As is typical of most areas of the world that straddle the equator, climate change disproportionately effects Central American countries, especially in the “Dry Corridor” of Guatemala, El Salvador, Honduras and Nicaragua. This summer’s drought leads some analysts to conclude that millions of Central Americans may face a devastating food shortage in the coming months. And as the clouds of food insecurity gather, other social maladies such as crime and poor public health outcomes may be exacerbated.
Lower than average rainfall in June and July has led to major crop losses for small-scale maize and bean farmers in Central America’s “Dry Corridor”, which runs through Guatemala, El Salvador, Honduras and Nicaragua.
This means subsistence farmers will not have enough food to eat or sell in the coming months, and have no food supplies to see them through the lean time between harvests.
“Climate-related disasters are clearly becoming more frequent and causing more damage,” Miguel Barreto, WFP’s regional director for Latin America and the Caribbean, told the Thomson Reuters Foundation by email.

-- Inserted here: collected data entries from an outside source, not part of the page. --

(** Reading a path: whether a literal piece of it holds the arc command
    [A], and the sweep flag of its arc, the number that follows the two zero
    flags. *)
Fixpoint contains (c : Ascii.ascii) (s : string) : bool :=
  match s with
  | EmptyString => false
  | String c' s' => Ascii.eqb c c' || contains c s'
  end.

Definition has_arc (t : text) : bool :=
  existsb (fun p => match p with Lit s => contains "A" s | Num _ => false end)
          t.

Fixpoint sweep_flag (t : text) : option R :=
  match t with
  | Lit s :: ((Num r :: _) as t') =>
      if String.eqb s " 0 0 " then Some r else sweep_flag t'
  | _ :: t' => sweep_flag t'
  | [] => None
  end.

(** The radius of a node in circular layout: its [weight] under the type
    weighted, its [y] under the other two. *)
Definition radius (type : string) (d : Node) : R :=
  if String.eqb type "weighted" then weight d else y d.

End Geometry.

(** ** The text of a link's distance label, lines 323-326 *)

Section LinkText.
(** [Number.prototype.toLocaleString], which depends on the locale of the
    browser. *)
Variable toLocaleString : Q -> string.

End LinkText.

(** ** Vocabulary of the statements *)

(** A name has no space in it. *)
Fixpoint spaceless (s : string) : bool :=
  match s with
  | EmptyString => true
  | String c s' => negb (Ascii.eqb c " ") && spaceless s'
  end.

(** A tree of two leaves; an object with the default options that has been
    drawn in a container 600 wide and 400 high and has no data yet; and the
    same object once given the tree. *)
Definition sample_tree : Branch :=
  mkBranch "R" None [mkBranch "A" (Some 1) []; mkBranch "B" (Some 2) []].

Definition blank : TidyTree :=
  mkTidyTree "vertical" "tree" "smooth" 500 (mkMargin 50 50 50 50) ∅
    (Some (mkContainer 600 400 (mkScene [] [] 0)))
    None None None None None None.

Definition sample : TidyTree := fst (setData (Some sample_tree) blank).

(** Modelled on the words of section 4.1: the distance of a branch to its
    parent, 0 if absent. *)
Definition distance (b : Branch) : Q :=
  match branch_length b with
  | Some q => q
  | None => 0
  end.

“Projected temperature increases and rainfall shortages in the Dry Corridor are of particular concern.”
The United Nations says Central America is one of the regions most vulnerable to extreme weather linked to climate change.
The region was hit hard by consecutive years of drought from 2014 to mid-2016, which left millions in need of food aid.
“The warning this year is that in the poor areas, that is the dry corridor, people have already used their (food) stock,” said Oscar Rojas, natural resources officer with the U.N. Food and Agriculture Organization (FAO).